Dangerous and Deceptive Economic Policy
Thousand-Dollar Candy Bars: Obama's Dangerous and Deceptive Economic Policy For those of us pondering whether President Barack Obama is -- in his heart of hearts -- driven mainly by extreme ambition, like most highly successful politicians, or instead by a deep devotion to extreme liberalism, we have received a surprisingly quick and definitive an swer. He is driven by both.
The $787 billion "stimulus" package rammed through Congress with Obama's energetic support is not just the most expensive single piece of legislation in human history, it is also the most deceptive and will likely be the most disastrous. Most unsettling is the likelihood that it will stimulate -- or at least appear to -- for a little while before it converts the whole American economy into a government-sponsored entity. Fannie and Freddie demonstrated how well that works.
Obama, who campaigned as a man determined to bring transparency to Washington, has just presided over the passage of a law that will provide an endless supply of steroids to the federal government. In just a few weeks, Obama has managed to undermine the foundations that contributed to a quarter-century of rising prosperity and freedom -- in this country and around the world. And he managed to accomplish it with almost no serious debate.
The left-wing blitzkrieg was helped by the national media's new business model, in which news gathering has been replaced by public relations work for the Democratic Party and its infallible leader. Cheerleading and economic illiteracy are indeed protected by the First Amendment.
As during the campaign, Obama has proved to be a skilled and calculating politician. He has yet to display a shred of statesmanship -- and he shrugged off several opportunities to rise above the frenetic scheming of Nancy Pelosi and Harry Reid.

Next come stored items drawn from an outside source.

(* ===== verification/Serve.v ===== *)
(** * How a node serves its receipt log: magicblock-aperture

    [getReceipts] and [getReceipt] over the ledger's receipt columns, the JSON they answer with, and
    what the watchtower's client makes of it. *)
From S2P Require Import Prelude Constants Crypto Receipt Columns Rocks Store ReceiptLog Pending Writer WriterLog WriterProperties Wire Watchtower Client Locks Scheduler Ingress Handlers.

(** ** receipt_entry.rs *)

Record ReceiptEntry : Type := MkEntry { en_seq : Z; en_outcome : string; en_receipt : string }.

Definition describe (outcome : byte) : string :=
  match Outcome_from_u8 outcome with
  | Some Pending => "pending"
  | Some Accepted => "accepted"
  | Some Constants.Rejected => "rejected"
  | Some Expired => "expired"
  | None => "unknown"
  end%string.

(** ** get_receipts.rs *)

Definition MAX_RECEIPTS_LIMIT : Z := 1000.

Section serve.
Context `{C : Crypto} `{J : Json} `{R : Rocks}.
Implicit Types (d : rocks).
Local Open Scope string_scope.

Definition ReceiptEntry_new (seq : Z) (outcome : byte) (receipt : bytes) : ReceiptEntry :=
  MkEntry seq (describe outcome) (base64_encode receipt).

(** [#[derive(Serialize)]] *)
Definition ReceiptEntry_serialize (self : ReceiptEntry) : Value :=
  VObject [("seq", VNumber (en_seq self)); ("outcome", VString (en_outcome self));
           ("receipt", VString (en_receipt self))].

Definition get_receipts d (params : option (option Z * option Z)) : result RpcError (list ReceiptEntry) :=
  params ← request_params params;
  from_seq ← some_or_err params.1;
  let limit := Z.min (default MAX_RECEIPTS_LIMIT params.2) MAX_RECEIPTS_LIMIT in
  rows ← map_err (fun _ => internal) (mapM id (take (Z.to_nat limit) (iter_receipts d from_seq)));
  Ok (map (fun '(seq, outcome, receipt) => ReceiptEntry_new seq outcome receipt) rows).

Definition get_receipt d (params : option (option bytes)) : result RpcError (option ReceiptEntry) :=
  params ← request_params params;
  signature ← some_or_err params;
  entry ← map_err (fun _ => internal) (fst (read_receipt_by_signature signature d));
  Ok (option_map (fun '(seq, outcome, receipt) => ReceiptEntry_new seq outcome receipt) entry).

(** ** payload.rs *)

Definition encode_no_context (id result : Value) : Value :=
  VObject [("jsonrpc", VString "2.0"); ("result", result); ("id", id)].

(** The message of the error is not modelled. *)
Definition encode_error (id : Value) (error : RpcError) : Value :=
  VObject [("jsonrpc", VString "2.0");
           ("error", VObject [("code", VNumber (re_code error)); ("message", VNull)]); ("id", id)].

(** [parse_params!(request.params()?, u64, u64)] *)
Definition params_u64_u64 (request : Value) : option (option Z * option Z) :=
  params ← value_get request "params" ≫= as_array;
  Some (params !! 0%nat ≫= as_u64, params !! 1%nat ≫= as_u64).

(** [dispatch] of a [getReceipts] request. *)
Definition dispatch_get_receipts d (request : Value) : result string Value :=
  let id := default VNull (value_get request "id") in
  match get_receipts d (params_u64_u64 request) with
  | Ok entries => Ok (encode_no_context id (VArray (map ReceiptEntry_serialize entries)))
  | Err error => Ok (encode_error id error)
  | Panic => Err "connection closed"
  end.

(** ** Reading back a page *)

Context `{!CryptoLaws C} `{!JsonLaws J} `{!RocksLaws R}.
Implicit Types (log : list SignedReceipt).

(** The sequence column holds exactly the log. *)
Definition holds_log d log : Prop :=
  keyed d /\
  (forall i s, log !! i = Some s -> stored d (Z.of_nat i) (SignedReceipt_to_bytes s)) /\
  (forall seq, is_u64 seq -> Z.of_nat (length log) <= seq -> row d seq = None).

Lemma mapM_id_Ok {E A} (l : list A) : mapM (M := result E) id (map Ok l) = Ok l.
Proof. induction l as [|x l IH]; [done|]. cbn [map mapM]. rewrite IH. done. Qed.

Lemma mapM_map_Ok {E A B D} (f : B -> result E D) (g : A -> B) (h : A -> D) l :
  (forall a, a ∈ l -> f (g a) = Ok (h a)) -> mapM f (map g l) = Ok (map h l).
Proof.
  induction l as [|a l IH]; intros H; [done|]. cbn [map mapM]. rewrite H by (by left). rewrite bind_of_ok.
  rewrite IH; [done|]. intros. apply H. by right.
Qed.

Lemma drop_log_sorted log from :
  StronglySorted (fun a b : Z * bytes => a.1 < b.1)
    (imap (fun i s => (from + Z.of_nat i, SignedReceipt_to_bytes s)) log).
Proof.
  revert from. induction log as [|s log IH]; intros from; [constructor|]. rewrite imap_cons. constructor.
  - specialize (IH (from + 1)). erewrite imap_ext; [exact IH|]. intros i x _. cbn. f_equal. lia.
  - apply Forall_forall. intros [seq r] (i & x & E & _)%elem_of_lookup_imap. injection E as -> _. cbn. lia.
Qed.

(** The rows from a sequence number on are the log from there on. *)
Lemma page_rows d log from items :
  holds_log d log -> is_u64 from -> Z.of_nat (length log) <= 2 ^ 64 ->
  iterator_cf d ReceiptBySeq (IterFrom (ReceiptBySeq_key from) Forward) = map Ok items ->
  exists rows, iter_receipts d from = map Ok rows /\
    map (fun row => (row.1.1, row.2)) rows =
      imap (fun i s => (from + Z.of_nat i, SignedReceipt_to_bytes s)) (drop (Z.to_nat from) log).
Proof.
  intros (Hk & Hst & Hend) Hf Hlen Hi. pose proof (rows_ascend _ _ _ Hk Hi) as Hs.
  pose proof (fun seq outcome receipt => elem_of_rows d from items seq outcome receipt Hk Hf Hi) as Hin.
  exists (omap row_of items). split; [by apply iter_receipts_rows|].
  apply (StronglySorted_ext fst).
  - revert Hs. generalize (omap row_of items). induction 1 as [|x l Hs IH Hx]; cbn; constructor; [done|].
    apply Forall_map. eapply Forall_impl; [exact Hx|]. done.
  - apply drop_log_sorted.
  - intros [seq receipt]. rewrite elem_of_lookup_imap. setoid_rewrite lookup_drop. split.
    + intros ([[seq' outcome] receipt'] & [= -> ->] & (Hu & Hle & Hrow)%Hin)%list_elem_of_fmap.
      assert (seq' < Z.of_nat (length log)) as Hlt.
      { apply Z.nle_gt. intros Hge. by rewrite (Hend _ Hu Hge) in Hrow. }
      unfold is_u64 in *. destruct (lookup_lt_is_Some_2 log (Z.to_nat seq')) as [s Hs']; [lia|].
      destruct (Hst _ _ Hs') as [o Ho]. rewrite Z2Nat.id in Ho by lia.
      exists (Z.to_nat (seq' - from)), s. replace (_ + _)%nat with (Z.to_nat seq') by lia.
      rewrite Hrow in Ho. injection Ho as _ ->. split; [f_equal; lia|done].
    + intros (i & s & [= -> ->] & Hl). destruct (Hst _ _ Hl) as [o Ho]. pose proof (lookup_lt_Some _ _ _ Hl).
      apply list_elem_of_fmap. exists (from + Z.of_nat i, o, SignedReceipt_to_bytes s). split; [done|].
      unfold is_u64 in *. apply Hin. split_conj; [lia|lia|lia|].
      by replace (from + Z.of_nat i) with (Z.of_nat (Z.to_nat from + i)) by lia.
Qed.

(** Fields of the objects that travel. *)
Lemma get_field k fields :
  bool_decide (NoDup (map fst fields)) = true -> value_get (VObject fields) k = field k fields.
Proof. intros H%bool_decide_eq_true. by apply value_get_object. Qed.

Lemma served_entry s outcome seq key :
  SignedReceipt_wf s -> SignedReceipt_verify s key = Ok tt ->
  receipt_entry (ReceiptEntry_serialize (ReceiptEntry_new seq outcome (SignedReceipt_to_bytes s))) = Ok s.
Proof.
  intros Hwf [Hv _]%SignedReceipt_verify_Ok. unfold receipt_entry, ReceiptEntry_serialize.
  rewrite get_field by done. cbn. rewrite as_str_string. cbn [ok_or]. rewrite bind_of_ok, base64_decode_encode. cbn [ok_or]. rewrite bind_of_ok.
  by rewrite SignedReceipt_from_to_bytes, Hv.
Qed.

Lemma request_page from limit :
  is_u64 from -> is_u64 limit ->
  params_u64_u64 (VObject [("jsonrpc", VString "2.0"); ("id", VNumber 1); ("method", VString "getReceipts");
                           ("params", VArray [VNumber from; VNumber limit])])
    = Some (Some from, Some limit).
Proof.
  intros Hf Hl. unfold params_u64_u64. rewrite get_field by done. cbn. rewrite as_array_array. cbn.
  by rewrite !as_u64_number.
Qed.

Lemma call_result (self : Client) method params id result :
  self (VObject [("jsonrpc", VString "2.0"); ("id", VNumber 1); ("method", VString method); ("params", params)])
    = Ok (encode_no_context id result) ->
  call self method params = Ok result.
Proof.
  intros H. unfold call. rewrite H. cbn [map_err]. rewrite bind_of_ok. unfold encode_no_context.
  rewrite !get_field by done. done.
Qed.

Lemma client_page d log key log_id from limit items :
  holds_log d log -> chained key log_id log -> is_u64 from -> is_u64 limit -> Z.of_nat (length log) <= 2 ^ 64 ->
  iterator_cf d ReceiptBySeq (IterFrom (ReceiptBySeq_key from) Forward) = map Ok items ->
  Client_receipts (dispatch_get_receipts d) from limit =
    Ok (take (Z.to_nat (Z.min limit MAX_RECEIPTS_LIMIT)) (drop (Z.to_nat from) log)).
Proof.
  intros Hlog Hc Hf Hl Hlen Hi. destruct (page_rows _ _ _ _ Hlog Hf Hlen Hi) as (rows & Hrows & Hmap).
  set (n := Z.to_nat (Z.min limit MAX_RECEIPTS_LIMIT)).
  unfold Client_receipts. erewrite call_result; cycle 1.
  { unfold dispatch_get_receipts. rewrite request_page by done. unfold get_receipts. cbn [request_params ok_or].
    rewrite bind_of_ok. cbn [fst snd some_or_err ok_or]. rewrite bind_of_ok.
    change (Z.to_nat (Z.min (default _ _) _)) with n.
    rewrite Hrows, firstn_map, mapM_id_Ok. cbn [map_err]. rewrite bind_of_ok. done. }
  rewrite bind_of_ok, as_array_array. cbn [ok_or]. rewrite bind_of_ok, map_map.
  assert (exists ss, take n (drop (Z.to_nat from) log) = ss /\
    Forall2 (fun row s => row.2 = SignedReceipt_to_bytes s /\ SignedReceipt_wf s /\
      SignedReceipt_verify s key = Ok tt) (take n rows) ss) as (ss & -> & Hss).
  { eexists. split; [done|]. apply Forall2_take. apply Forall2_same_length_lookup_2.
    - apply (f_equal length) in Hmap. by rewrite length_map, length_imap in Hmap.
    - intros i row s Hr Hs. apply (f_equal (fun l => l !! i)) in Hmap.
      rewrite list_lookup_fmap, list_lookup_imap, Hr, Hs in Hmap. injection Hmap as _ Hb. rewrite lookup_drop in Hs.
      destruct (Hc _ _ Hs). done. }
  clear -Hss JsonLaws0. induction Hss as [|[[seq outcome] receipt] s rows' ss' (E & Hwf & Hv) Hss IH]; [done|].
  cbn [map mapM]. cbn [snd] in E. subst receipt. rewrite (served_entry s outcome seq key) by done.
  cbn [map_err]. rewrite bind_of_ok, IH. done.
Qed.

(** ** The rows of a writer *)

End serve.

(** ** The rows of a writer *)

Section rows.
Context `{C : Crypto} `{!CryptoLaws C} `{R : Rocks} `{!RocksLaws R}.
Implicit Types (self : ReceiptWriter) (d : rocks) (log : list SignedReceipt).

(** Nothing is stored at or after a position. *)
Definition open_from d (seq : Z) : Prop :=
  keyed d /\ forall seq', is_u64 seq' -> seq <= seq' -> row d seq' = None.

Lemma open_from_written d d' seq signature outcome receipt :
  open_from d seq -> is_u64 seq ->
  (forall c k, holds d' c k = written (holds d) seq signature outcome receipt c k) -> open_from d' (seq + 1).
Proof.
  intros [Hk Hr] Hs Hh. split.
  - intros k v. rewrite Hh. unfold written. destruct signature; unfold overlay; repeat case_decide;
      try naive_solver; simplify_eq; intros _; apply length_ReceiptBySeq_key.
  - intros seq' Hs' Hle. unfold row. rewrite Hh, written_row, overlay_row_other by (done || lia).
    apply Hr; [done|lia].
Qed.

Lemma open_from_outcome d r d' seq0 outcome seq :
  set_receipt_outcome seq0 outcome d = (r, d') -> open_from d seq -> open_from d' seq.
Proof.
  intros H [Hk Hr].
  destruct (set_receipt_outcome_holds _ _ _ _ _ H) as [E|(b & receipt & Hrow & _ & Hh)].
  { split; [intros k v; rewrite E; apply Hk|]. intros. unfold row. rewrite E. by apply Hr. }
  split.
  - intros k v. rewrite Hh. unfold overlay. case_decide; [|apply Hk]. simplify_eq. intros _. apply length_ReceiptBySeq_key.
  - intros seq' Hs Hle. unfold row. rewrite Hh. unfold overlay. case_decide as E; [|by apply Hr].
    apply (f_equal snd) in E. cbn in E. unfold row in Hrow. rewrite <-E in Hrow.
    pose proof (Hr _ Hs Hle) as Hn. unfold row in Hn. congruence.
Qed.

Lemma open_from_index d r d' seq0 signature seq :
  index_receipt_signature seq0 signature d = (r, d') -> open_from d seq -> open_from d' seq.
Proof.
  intros H [Hk Hr]. destruct (index_receipt_signature_holds _ _ _ _ _ H) as [E|Hh].
  - split; [intros k v; rewrite E; apply Hk|]. intros. unfold row. rewrite E. by apply Hr.
  - split; [intros k v; rewrite Hh; unfold overlay; rewrite decide_False by congruence; apply Hk|].
    intros. unfold row. rewrite Hh, overlay_sig_row. by apply Hr.
Qed.

Lemma handle_outcome_open self seq0 outcome seq :
  open_from (w_ledger self) seq -> open_from (w_ledger (handle_outcome seq0 outcome self)) seq.
Proof.
  intros H. unfold handle_outcome. destruct (set_receipt_outcome _ _ _) eqn:E. cbn.
  by eapply open_from_outcome.
Qed.

Lemma run_command_open log self now command reply self' :
  writer_inv log self -> Z.of_nat (length log) + 1 < 2 ^ 64 -> healthy reply ->
  run_command now command self = (reply, self') ->
  open_from (w_ledger self) (w_seq self) -> open_from (w_ledger self') (w_seq self').
Proof.
  intros Hi Hlen Hh Hrun Ho. pose proof (wi_seq _ _ Hi) as Hs.
  assert (is_u64 (w_seq self)) as Hu by (unfold is_u64; lia).
  assert (wrap64 (w_seq self + 1) = w_seq self + 1) as Hw by (apply wrap64_small; unfold is_u64; lia).
  destruct command; cbn [run_command] in Hrun.
  - unfold handle_stamp in Hrun. destruct (stamp _ _ _ _ self) as [r1 self1] eqn:Hst. injection Hrun as <- <-.
    apply stamp_cases in Hst as [(e & -> & ->)|
      (signed & published & ledger & _ & _ & _ & [(e & -> & _)|(-> & Hwr & ->)])]; [done|by destruct (Hh e)|].
    cbn. rewrite Hw. by eapply open_from_written, write_receipt_Ok.
  - unfold handle_commit in Hrun. destruct (commit _ _ _ self) as [r1 self1] eqn:Hst. injection Hrun as <- <-.
    apply commit_cases in Hst as [(e & -> & _ & ->)|[(e & ledger & -> & _)|(signed & ledger & -> & _ & _ & Hwr & ->)]];
      [done|by destruct (Hh e)|].
    cbn. rewrite Hw. by eapply open_from_written, write_receipt_Ok.
  - unfold handle_reveal in Hrun. destruct (PendingCommits_claim _ _) as [[claimed|] pending];
      [|injection Hrun as <- <-; done].
    destruct (index_receipt_signature _ _ _) eqn:E. injection Hrun as <- <-. by eapply open_from_index.
  - injection Hrun as <- <-. unfold handle_outcome at 2. destruct (set_receipt_outcome _ _ (w_ledger self)) eqn:E.
    cbn. by apply handle_outcome_open.
  - injection Hrun as <- <-. unfold handle_sweep. destruct (PendingCommits_expire _ _) as [expired pending].
    assert (open_from (w_ledger (set_pending self pending)) (w_seq (set_pending self pending))) as Ho' by done.
    revert Ho'. generalize (set_pending self pending). clear -RocksLaws0. induction expired as [|e expired IH]; [done|].
    intros self Ho. cbn. apply IH. unfold handle_outcome at 2.
    destruct (set_receipt_outcome _ _ (w_ledger self)) eqn:E. cbn. by apply handle_outcome_open.
Qed.

Lemma run_open commands : forall log self replies self',
  writer_inv log self -> commands_wf commands ->
  Z.of_nat (length log) + Z.of_nat (length commands) < 2 ^ 64 ->
  Forall healthy replies -> ReceiptWriter_run commands self = (replies, self') ->
  open_from (w_ledger self) (w_seq self) -> open_from (w_ledger self') (w_seq self').
Proof.
  induction commands as [|[now command] commands IH]; intros log self replies self' Hi Hwf Hlen Hh; cbn.
  { by intros [= <- <-]. }
  destruct (run_command now command self) as [reply self1] eqn:Hc.
  destruct (ReceiptWriter_run commands self1) as [replies1 self2] eqn:Hr. intros [= <- <-] Ho.
  apply Forall_cons in Hwf as [Hwf1 Hwf2]. apply Forall_cons in Hh as [Hh1 Hh2]. cbn in Hlen.
  destruct (run_command_inv _ _ _ _ _ _ Hi Hwf1 ltac:(lia) Hh1 Hc) as (_ & ext & Hi1 & Hlog).
  pose proof (logged_length _ _ _ Hlog).
  eapply IH; [exact Hi1|done|rewrite length_app; lia|done|exact Hr|].
  eapply (run_command_open log); [done|lia|done|exact Hc|done].
Qed.
End rows.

Obama has worked overtime persuading his fellow citizens that the U.S. economy is in the worst shape since the Great Depression. It isn't. But Republicans remember John McCain's suicidal "The fundamentals are strong" comments, so are unwilling to challenge Obama's narrative of catastrophe. And the media simply serve as a megaphone for Obama's most dire pronouncements.
There's no doubt that the country is in the middle of a sharp recession. Credit markets and bank balance sheets are dangerously damaged. Unemployment is rising rapidly. Housing remains moribund and many families are deeply in debt. The risks are real, tenacious, and serious.

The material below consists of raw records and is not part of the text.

(* ===== verification/ServeBlock.v ===== *)
(** * How a node serves a block: magicblock-aperture/src/requests/http/get_block.rs

    [getBlock] over the ledger, and what the watchtower's client makes of the answer.  How a block
    becomes JSON is solana_transaction_status's [encode_with_options], in the class
    [BlockEncoding]. *)
From S2P Require Import Prelude Crypto Wire Watchtower Client Columns Rocks Store Locks Scheduler Ledger Ingress Handlers Serve.

(** [UiTransactionEncoding], [TransactionDetails] and [BlockEncodingOptions]; of the first two, the
    variants the sources name. *)
Inductive UiTransactionEncoding : Type := EncodingJson | EncodingBase64 | OtherEncoding (code : Z).
Inductive TransactionDetails : Type := DetailsFull | OtherDetails (code : Z).

Record BlockEncodingOptions : Type := MkBlockOptions {
  bo_transaction_details : TransactionDetails;
  bo_show_rewards : bool;
  bo_max_supported_transaction_version : option Z;
}.

(** [RpcBlockConfig]; its default has no field set. *)
Record RpcBlockConfig : Type := MkBlockConfig {
  bc_encoding : option UiTransactionEncoding;
  bc_transaction_details : option TransactionDetails;
  bc_rewards : option bool;
  bc_max_supported_transaction_version : option Z;
}.
Definition RpcBlockConfig_default : RpcBlockConfig := MkBlockConfig None None None None.

Class BlockEncoding `{L : LedgerCodec} `{J : Json} : Type := {
  (** [json::from_value::<RpcBlockConfig>] *)
  config_from_value : Value -> option RpcBlockConfig;
  (** [bincode::serialize] of a transaction. *)
  bincode_serialize : VersionedTransaction -> bytes;
  (** [encode_with_options], serialized. *)
  encode_with_options : VersionedConfirmedBlock -> UiTransactionEncoding -> BlockEncodingOptions -> option Value;
}.

Class BlockEncodingLaws `{L : LedgerCodec} `{J : Json} (B : BlockEncoding) : Prop := {
  config_from_base64 : config_from_value block_config =
    Some (MkBlockConfig (Some EncodingBase64) (Some DetailsFull) (Some false) (Some 0));
  (** A full block in base64: the transactions in the order of the block, each the first element of a
      pair with the name of the encoding. *)
  encode_base64 b : exists v entries,
    encode_with_options b EncodingBase64 (MkBlockOptions DetailsFull false (Some 0)) = Some v /\ is_null v = false /\
    value_get v "previousBlockhash" = Some (VString (cb_previous_blockhash b)) /\
    value_get v "blockhash" = Some (VString (cb_blockhash b)) /\
    value_get v "transactions" = Some (VArray entries) /\
    Forall2 (fun entry t => value_pointer entry "/transaction/0" = Some (VString (base64_encode (bincode_serialize t.1))))
      entries (cb_transactions b);
}.

Section serve_block.
Context `{C : Crypto} `{J : Json} `{S : Solana} `{L : !LedgerCodec} `{B : !BlockEncoding} `{R : Rocks}.
Implicit Types (self : Ledger).
Local Open Scope string_scope.

Definition rpc_get_block self (params : option (option Z * option RpcBlockConfig)) : result RpcError (option Value) :=
  params ← request_params params;
  let '(slot, config) := params in
  slot ← some_or_err slot;
  let config := default RpcBlockConfig_default config in
  let encoding := default EncodingJson (bc_encoding config) in
  let options := {|
    bo_transaction_details := default DetailsFull (bc_transaction_details config);
    bo_show_rewards := default true (bc_rewards config);
    bo_max_supported_transaction_version := bc_max_supported_transaction_version config |} in
  block ← map_err (fun _ => internal) (get_block self slot);
  Ok (block ≫= fun b => encode_with_options b encoding options).

(** [parse_params!(request.params()?, Slot, RpcBlockConfig)] *)
Definition params_slot_config (request : Value) : option (option Z * option RpcBlockConfig) :=
  params ← value_get request "params" ≫= as_array;
  Some (params !! 0%nat ≫= as_u64, params !! 1%nat ≫= config_from_value).

(** [dispatch] of a [getBlock] request. *)
Definition dispatch_get_block self (request : Value) : result string Value :=
  let id := default VNull (value_get request "id") in
  match rpc_get_block self (params_slot_config request) with
  | Ok encoded => Ok (encode_no_context id (default VNull encoded))
  | Err error => Ok (encode_error id error)
  | Panic => Err "connection closed"
  end.

Context `{!JsonLaws J} `{!BlockEncodingLaws B}.

Lemma block_params slot method : is_u64 slot ->
  params_slot_config (VObject [("jsonrpc", VString "2.0"); ("id", VNumber 1); ("method", VString method);
                               ("params", VArray [VNumber slot; block_config])]) =
  Some (Some slot, Some (MkBlockConfig (Some EncodingBase64) (Some DetailsFull) (Some false) (Some 0))).
Proof.
  intros Hs. unfold params_slot_config. rewrite get_field by done. cbn [field String.eqb Ascii.eqb Bool.eqb].
  cbn. rewrite as_array_array. cbn. rewrite as_u64_number by done. by rewrite config_from_base64.
Qed.

(** A call whose answer is a result. *)
Lemma call_answered (self : Client) method params id result :
  self (VObject [("jsonrpc", VString "2.0"); ("id", VNumber 1); ("method", VString method); ("params", params)])
    = Ok (encode_no_context id result) -> call self method params = Ok result.
Proof.
  intros H. unfold call. rewrite H. cbn [map_err]. rewrite bind_of_ok. unfold encode_no_context. by rewrite !get_field.
Qed.

Lemma hash_field_printed v name hash : value_get v name = Some (VString (Hash_to_string hash)) -> length hash = 32%nat ->
  hash_field v name = Ok hash.
Proof.
  intros Hv Hl. unfold hash_field, Hash_to_string in *. rewrite Hv. cbn. rewrite as_str_string. cbn [ok_or]. rewrite bind_of_ok.
  rewrite bs58_decode_encode. cbn [ok_or]. rewrite bind_of_ok. by rewrite try_into_array_in.
Qed.

Lemma mapM_observed entries (transactions : list (VersionedTransaction * TransactionStatusMeta)) listing :
  Forall2 (fun entry t => value_pointer entry "/transaction/0" = Some (VString (base64_encode (bincode_serialize t.1))))
    entries transactions ->
  Forall2 (fun t o => observe (bincode_serialize t.1) = Ok o) transactions listing ->
  mapM transaction entries = Ok listing.
Proof.
  intros He. revert listing. induction He as [|entry t entries transactions H _ IH]; intros listing Hl.
  { by apply Forall2_nil_inv_l in Hl as ->. }
  apply Forall2_cons_inv_l in Hl as (o & listing' & Ho & Hl & ->). cbn [mapM].
  assert (transaction entry = Ok o) as ->.
  { unfold transaction. rewrite H. cbn. rewrite as_str_string. cbn [ok_or]. by rewrite bind_of_ok, base64_decode_encode. }
  rewrite bind_of_ok. by rewrite (IH _ Hl).
Qed.

(** What the watchtower's client reads of a block is the block of the ledger. *)
Lemma served_block self slot previous hash (b : VersionedConfirmedBlock) listing :
  is_u64 slot -> get_block self slot = Ok (Some b) -> length previous = 32%nat -> length hash = 32%nat ->
  cb_previous_blockhash b = Hash_to_string previous -> cb_blockhash b = Hash_to_string hash ->
  Forall2 (fun t o => observe (bincode_serialize t.1) = Ok o) (cb_transactions b) listing ->
  Client_block (dispatch_get_block self) slot = Ok (Some (MkBlock slot previous hash listing)).
Proof.
  intros Hs Hb Hp Hh Ep Eh Hl. destruct (encode_base64 b) as (v & entries & Ev & Hnull & Hpv & Hhv & Htv & Hall).
  unfold Client_block. rewrite (call_answered _ _ _ (VNumber 1) v); cycle 1.
  { unfold dispatch_get_block. rewrite block_params by done. rewrite get_field by done.
    unfold rpc_get_block, request_params, some_or_err. cbn [ok_or]. rewrite bind_of_ok. cbn [ok_or]. 
    rewrite bind_of_ok, Hb. cbn. by rewrite Ev. }
  rewrite bind_of_ok, Hnull. unfold block. rewrite Ep in Hpv. rewrite Eh in Hhv.
  rewrite (hash_field_printed _ _ _ Hpv Hp), (hash_field_printed _ _ _ Hhv Hh), !bind_of_ok, Htv. cbn [mbind option_bind].
  rewrite as_array_array. cbn [ok_or]. rewrite bind_of_ok. by rewrite (mapM_observed _ _ _ Hall Hl).
Qed.

(** A slot the ledger refuses to read is answered with an error. *)
Lemma refused_block self slot e : is_u64 slot -> get_block self slot = Err e ->
  exists message, Client_block (dispatch_get_block self) slot = Err (Rpc message).
Proof.
  intros Hs Hb. unfold Client_block, call, dispatch_get_block. rewrite block_params by done. rewrite get_field by done.
  unfold rpc_get_block, request_params, some_or_err. cbn [ok_or]. rewrite bind_of_ok. cbn [ok_or]. rewrite bind_of_ok, Hb. cbn. unfold encode_error. rewrite get_field by done. cbn. by eexists.
Qed.
End serve_block.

But the worst-since-the-1930s claim is insincere and inaccurate. The misery index -- a simple but useful measure of economic health that adds the unemployment rate to the consumer inflation rate -- stands at 7.7. In 1980, the index reached 22. The inflation rate stayed above 10 percent for nearly three years during that stretch, while unemployment remained above 9 percent for 19 months in 1982-83.
The economy may deteriorate below the depths of the late 1970s and early 1980s. But so far, it has not. So why should a leader paint a gloomier picture than the facts will support? To lower the expectations of the people, of course, so that any minor improvement -- or even stabilization -- can be proclaimed a triumph. Reagan and FDR chose more noble paths.
To use the presidential bully pulpit for such naked political posturing is hardly unprecedented, but it disappoints, especially coming from a man who preached a new brand of leadership.
Yet Obama's comments are far less distressing than his highly partisan support for the so-called stimulus package. He is grossly exaggerating the current economic weakness, but Obama is correct in warning that the financial system and overall economy face significant peril.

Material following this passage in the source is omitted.